§ **Problem description**: One part of the entries below is wanted: the lines from the one containing "intros Hblobs Hpre Hsn Hty Hem." through the one containing "end) as Hb.". Write those out exactly and nothing else.

Stored data entries:
^^^^

(** X11: a pass that ends without error only ever appends. After any
    number of its blobs the loop over the blobs goes on, and what it has
    built by then stays: the sources of those blobs, one per blob in the
    order of the blobs, are the first sources of the result exactly as
    they were then, and the two pools of then are the beginnings of the
    pools of the result, so that no index handed out is revised later. *)
Theorem pass_only_appends (inp : input_t) (spirv : spirv_t) (slang : slang_t)
    (r : spirvcross_t) (pre post : list spirv_blob_t) :
  translate inp spirv slang = Some r →
  err_valid (error r) = false →
  blobs spirv = pre ++ post →
  ∃ spv,
    translate_blobs inp slang spirvcross_empty pre = Some (true, spv)
    ∧ sources_match (sources spv) pre
    ∧ sources spv `prefix_of` sources r
    ∧ unique_uniform_blocks spv `prefix_of` unique_uniform_blocks r
    ∧ unique_images spv `prefix_of` unique_images r.
Proof.
  intros Hr Herr Hblobs.
  pose proof (translate_ok_loop _ _ _ _ Hr Herr) as Hloop.
  rewrite Hblobs in Hloop.
  apply translate_blobs_app in Hloop as (spv & Hpre & Hpost).
  pose proof (translate_blobs_continue _ _ _ _ _ [] pass_inv_empty Hpre)
    as Hinv.
  exists spv. split; [done|]. split; [by destruct Hinv as (_ & _ & ?)|].
  by eapply translate_blobs_appends.
Qed.


(** *** The sources of a pass *)

Lemma same_up_to_unique_index_trans s1 s2 s3 :
  same_up_to_unique_index s1 s2 → same_up_to_unique_index s2 s3 →
  same_up_to_unique_index s1 s3.
Proof. intros (? & ? & ?) (? & ? & ?). repeat split; congruence. Qed.

Lemma translate_blob_source inp slang spv blob spv' :
  translate_blob inp slang spv blob = Some (true, spv') →
  ∃ snippet src0,
    vec_at (snippets inp) (blob_snippet_index blob) = Some snippet
    ∧ translate_switch slang blob (snippet_options snippet slang)
        (snippet_type_of snippet) = Some src0
    ∧ Forall2 same_up_to_unique_index
        (sources spv ++ [set_snippet_index src0 (blob_snippet_index blob)])
        (sources spv').
Proof.
  unfold translate_blob.
  destruct (vec_at (snippets inp) _) as [snippet|]; simpl; [|done].
  case_match; [done|].
  destruct (translate_switch _ _ _ _) as [src|] eqn:Hsw; simpl; [|done].
  destruct (src_valid src); [|by destruct (vec_at _ _)].
  destruct (gather_unique_uniform_blocks _ _) as [[] spv1] eqn:Hg1; [|done].
  destruct (gather_unique_images _ _) as [[] spv2] eqn:Hg2; [|done].
  simpl. intros [= <-]. exists snippet, src. split; [done|]. split; [done|].
  apply gather_unique_uniform_blocks_spec in Hg1 as (e1 & Hin1 & _).
  apply gather_unique_images_spec in Hg2 as (e2 & Hin2 & _).
  apply gather_uniform_blocks_in_core in Hin1 as [HF1 _].
  apply gather_images_in_core in Hin2 as [HF2 _].
  eapply Forall2_trans; [|exact HF1|exact HF2].
  apply same_up_to_unique_index_trans.
Qed.

Lemma translate_blobs_sources inp slang spv blobs spv' done :
  Forall2 (λ src blob, translation_of inp slang blob src) (sources spv) done →
  translate_blobs inp slang spv blobs = Some (true, spv') →
  Forall2 (λ src blob, translation_of inp slang blob src) (sources spv')
    (done ++ blobs).
Proof.
  revert spv done. induction blobs as [|blob blobs IH]; intros spv done Hinv;
    simpl; [intros [= <-]; by rewrite app_nil_r|].
  destruct (translate_blob inp slang spv blob) as [[[] spv1]|] eqn:Hb;
    [|done..].
  intros Hrest. replace (done ++ blob :: blobs) with ((done ++ [blob]) ++ blobs)
    by by rewrite <-app_assoc.
  apply (IH spv1); [|done].
  apply translate_blob_source in Hb as (snippet & src0 & Hsn & Hsw & HF).
  apply Forall2_app_inv_l in HF as (l1 & l2 & H1 & H2 & ->).
  apply Forall2_app.
  - apply Forall2_flip in H1.
    eapply Forall2_trans; [|exact H1|exact Hinv].
    intros s' s b Hs (sn & s0 & ? & ? & Hsame). exists sn, s0.
    split; [done|]. split; [done|].
    by eapply same_up_to_unique_index_trans.
  - apply Forall2_cons_inv_l in H2 as (s' & l2' & Hs & Hnil & ->).
    apply Forall2_nil_inv_l in Hnil as ->.
    constructor; [|constructor]. by exists snippet, src0.
Qed.

(** X12: the sources of a pass that ended without error are, blob by
    blob and in the order of the blobs, what the switch over the target
    returned for the blob with the options and the type of the blob's
    snippet: the same text, validity, stage, entry point and attribute
    arrays, the blob's snippet index, and the same uniform blocks and
    images up to their [unique_index]. *)
Theorem pass_sources_are_the_translations (inp : input_t) (spirv : spirv_t)
    (slang : slang_t) (r : spirvcross_t) :
  translate inp spirv slang = Some r →
  err_valid (error r) = false →
  Forall2 (λ src blob, translation_of inp slang blob src) (sources r)
    (blobs spirv).
Proof.
  intros Hr Herr. pose proof (translate_ok_loop _ _ _ _ Hr Herr) as Hloop.
  by apply (translate_blobs_sources _ _ spirvcross_empty _ _ []) in Hloop;
    [|constructor].
Qed.

(** *** A blob that the translator rejects *)

(** X13: when the translator returns no text for a blob, the blobs
    before it being translated, the pass stops there: the reflection of
    that blob is not extracted, nothing is added to the sources and pools
    built so far, the blobs after it and the interface validator are not
    run, and the error names the target and the first line of the blob's
    snippet; for a snippet without lines the result is undefined. *)
Theorem rejected_blob_stops_the_pass (inp : input_t) (spirv : spirv_t)
    (slang : slang_t) (pre post : list spirv_blob_t) (blob : spirv_blob_t)
    (spv : spirvcross_t) (snippet : snippet_t) :
  blobs spirv = pre ++ blob :: post →
  translate_blobs inp slang spirvcross_empty pre = Some (true, spv) →
  vec_at (snippets inp) (blob_snippet_index blob) = Some snippet →
  snippet_type_of snippet = VS ∨ snippet_type_of snippet = FS →
  emitted slang blob (snippet_options snippet slang)
    (snippet_type_of snippet) = "" →
  translate inp spirv slang
  = match snippet_lines snippet with
    | [] => None
    | line_index :: _ =>
        Some (set_error spv (cross_compile_error inp slang line_index))
    end.
Proof.
  intros Hblobs Hpre Hsn Hty Hem.
  assert (translate_blob inp slang spv blob
          = match snippet_lines snippet with
            | [] => None
            | line_index :: _ =>
                Some (false,
                      set_error spv (cross_compile_error inp slang line_index))
            end) as Hb.
  { unfold translate_blob. rewrite Hsn. simpl.
    assert (negb (bool_decide (snippet_type_of snippet = VS)
                  || bool_decide (snippet_type_of snippet = FS)) = false)
      as -> by (destruct Hty as [-> | ->]; done).
    rewrite translate_switch_unfold, Hem. simpl.
    unfold vec_at. simpl. by destruct (snippet_lines snippet). }
  destruct (snippet_lines snippet) as [|line_index lines].
  - unfold translate. rewrite Hblobs. clear Hblobs.
    revert Hpre. generalize spirvcross_empty.
    induction pre as [|b pre IH]; intros s; simpl.
    + intros [= ->]. by rewrite Hb.
    + destruct (translate_blob inp slang s b) as [[[] s1]|]; [|done..].
      apply IH.
  - by eapply translate_returns_at_failure.
Qed.


(** *** When the binary serializer is defined *)

Lemma write_string_inv stream str out :
  write_string stream str = Some out → string_fits str.
Proof.
  unfold write_string, string_fits. by case_bool_decide.
Qed.

Lemma write_string_appends str :
  appends_iff (λ stream, write_string stream str) (string_fits str).
Proof.
  split.
  - intros Hfit. eexists. intros stream. by apply write_string_Some.
  - intros stream [out Hout]. by eapply write_string_inv.
Qed.

Lemma appends_nil (write : list byte → option (list byte)) (P : Prop) :
  (∀ stream, write stream = Some stream) → P → appends_iff write P.
Proof.
  intros Hw HP. split; [|done]. intros _. exists []. intros stream.
  by rewrite Hw, app_nil_r.
Qed.

Lemma appends_bind (w1 w2 : list byte → option (list byte)) (P1 P2 : Prop) :
  appends_iff w1 P1 → appends_iff w2 P2 →
  appends_iff (λ stream, stream ← w1 stream; w2 stream) (P1 ∧ P2).
Proof.
  intros [A1 B1] [A2 B2]. split.
  - intros [H1 H2]. destruct (A1 H1) as [b1 W1], (A2 H2) as [b2 W2].
    exists (b1 ++ b2). intros stream. rewrite W1. simpl.
    by rewrite W2, app_assoc.
  - intros stream Hs. destruct (w1 stream) as [s1|] eqn:E1; simpl in Hs;
      [|by destruct Hs].
    split; [apply (B1 stream); by rewrite E1|by apply (B2 s1)].
Qed.

Lemma appends_then (w : list byte → option (list byte)) (P : Prop) bs :
  appends_iff w P → appends_iff (λ stream, w (stream ++ bs)) P.
Proof.
  intros [A B]. split.
  - intros HP. destruct (A HP) as [b W]. exists (bs ++ b). intros stream.
    by rewrite W, app_assoc.
  - intros stream. apply B.
Qed.

Lemma appends_ext (w w' : list byte → option (list byte)) (P P' : Prop) :
  (∀ stream, w' stream = w stream) → (P' ↔ P) →
  appends_iff w P → appends_iff w' P'.
Proof.
  intros Hw HP [A B]. split.
  - intros H'. destruct (A (proj1 HP H')) as [b W]. exists b. intros stream.
    by rewrite Hw.
  - intros stream Hs. apply HP, (B stream). by rewrite <-Hw.
Qed.

Lemma appends_list {A} (w : list byte → A → option (list byte))
    (P : A → Prop) (ws : list byte → list A → option (list byte)) :
  (∀ x, appends_iff (λ stream, w stream x) (P x)) →
  (∀ stream, ws stream [] = Some stream) →
  (∀ stream x l, ws stream (x :: l) = (stream ← w stream x; ws stream l)) →
  ∀ l, appends_iff (λ stream, ws stream l) (Forall P l).
Proof.
  intros Hw Hnil Hcons l. induction l as [|x l IH].
  - apply appends_nil; [done|constructor].
  - eapply appends_ext; [intros stream; apply Hcons|apply Forall_cons|].
    apply appends_bind; [apply Hw|exact IH].
Qed.

(** the stream has grown by some bytes before the writer [w] runs *)
Ltac after_append :=
  lazymatch goal with
  | |- appends_iff ?w ?P =>
      let s := fresh "s" in
      pose proof ([] : list byte) as s;
      let t := eval cbv beta in (w s) in
      lazymatch t with
      | context [s ++ ?bs] =>
          let t' := eval pattern (s ++ bs) in t in
          lazymatch t' with
          | ?f _ => clear s; apply (appends_then f P bs)
          end
      end
  end.

Lemma appends_pure bs :
  appends_iff (λ stream, Some (stream ++ bs)) True.
Proof. split; [|done]. intros _. by exists bs. Qed.

Lemma write_attr_appends a :
  appends_iff (λ stream, write_attr stream a) (attr_strings_fit a).
Proof.
  unfold write_attr, write_u16, write_byte, attr_strings_fit.
  apply appends_bind; [apply write_string_appends|].
  after_append.
  eapply appends_ext;
    [done|symmetry; apply (and_True (string_fits (attr_sem_name a)))|].
  apply appends_bind; [apply write_string_appends|apply appends_pure].
Qed.

Lemma write_attrs_appends attrs :
  appends_iff (λ stream, write_attrs stream attrs)
    (Forall attr_strings_fit (used_attrs attrs)).
Proof.
  unfold used_attrs. induction attrs as [|a attrs IH]; simpl.
  - apply appends_nil; [done|constructor].
  - rewrite filter_cons. case_bool_decide.
    + rewrite decide_True by done.
      eapply appends_ext; [done|apply Forall_cons|].
      apply appends_bind; [apply write_attr_appends|exact IH].
    + by rewrite decide_False by done.
Qed.

Lemma write_uniforms_appends uniforms :
  appends_iff (λ stream, write_uniforms stream uniforms)
    (Forall (λ u, string_fits (uniform_name u)) uniforms).
Proof.
  induction uniforms as [|u uniforms IH]; simpl.
  - apply appends_nil; [done|constructor].
  - eapply appends_ext; [done|apply Forall_cons|].
    apply appends_bind; [apply write_string_appends|].
    unfold write_u16, write_byte.
    do 3 after_append. exact IH.
Qed.

Lemma write_uniform_block_appends ub :
  appends_iff (λ stream, write_uniform_block stream ub)
    (Forall (λ u, string_fits (uniform_name u)) (ub_uniforms ub)).
Proof.
  unfold write_uniform_block, write_u16.
  after_append. apply write_uniforms_appends.
Qed.

Lemma write_image_appends img :
  appends_iff (λ stream, write_image stream img) (string_fits (img_name img)).
Proof.
  unfold write_image, write_u16, write_byte.
  eapply appends_ext;
    [done|symmetry; apply (and_True (string_fits (img_name img)))|].
  apply appends_bind; [apply write_string_appends|].
  do 2 after_append. apply appends_pure.
Qed.

Lemma write_uniform_blocks_appends ubs :
  appends_iff (λ stream, write_uniform_blocks stream ubs)
    (Forall (λ ub, Forall (λ u, string_fits (uniform_name u)) (ub_uniforms ub))
       ubs).
Proof.
  apply (appends_list write_uniform_block _ write_uniform_blocks);
    [apply write_uniform_block_appends|done..].
Qed.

^^^^

§ **Solution for this task**:
  intros Hblobs Hpre Hsn Hty Hem.
  assert (translate_blob inp slang spv blob
          = match snippet_lines snippet with
            | [] => None
            | line_index :: _ =>
                Some (false,
                      set_error spv (cross_compile_error inp slang line_index))
            end) as Hb.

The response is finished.